HOW TO COMPLETE THIS TASK: Which lines run from the one containing "From Stdlib Require Import Ascii ZArith Lia." through the end of the material? Transcribe them word for word, and only them.

SUPPLIED DATA:
_ _ _ _ _ _ _

(* ===== verification/Server.v ===== *)
(** * The workflow server (server/store.go, server/store_sqlite.go, server/handlers.go, server/run_service.go, server/envelope_adapter.go)

    The table of workflows, the handlers that change it, and the planning of runs.
    A row is the map of its columns, in which an absent column is NULL; tables made by
    earlier versions have additional columns, which the statements fill as well. An
    update reads the record and writes it back in two database operations, with other
    requests in between.

    The theorems: the statement chosen for the columns of a table gives every column
    its value ([insert_columns_match], [update_columns_match]); in every interleaving
    of requests, with database failures, IDs are unique and every row is what its
    own source compiles to ([server_invariant]). *)

From stdpp Require Import gmap strings list fin_maps.
From Stdlib Require Import Ascii ZArith Lia.
From S2P Require Import Prelude Values Unicode Schema Registry Envelope GoFmt GraphDef Graph AgentWorkflow AgentValid AgentCompile AgentCorrect Base64 Loader Builtins EventStore.

(** ** Records and rows *)

Record WorkflowRecord := mkWorkflowRecord {
  wr_ID : string; wr_SchemaKind : string; wr_Name : string; wr_Source : string; wr_Compiled : option GraphDefinition;
  wr_CreatedAt : Z; wr_UpdatedAt : Z
}.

_ _ _ _ _ _ _

SOLUTION:
From Stdlib Require Import Ascii ZArith Lia.
From S2P Require Import Prelude Values Unicode Schema Registry Envelope GoFmt GraphDef Graph AgentWorkflow AgentValid AgentCompile AgentCorrect Base64 Loader Builtins EventStore.

(** ** Records and rows *)

Record WorkflowRecord := mkWorkflowRecord {
  wr_ID : string; wr_SchemaKind : string; wr_Name : string; wr_Source : string; wr_Compiled : option GraphDefinition;
  wr_CreatedAt : Z; wr_UpdatedAt : Z
}.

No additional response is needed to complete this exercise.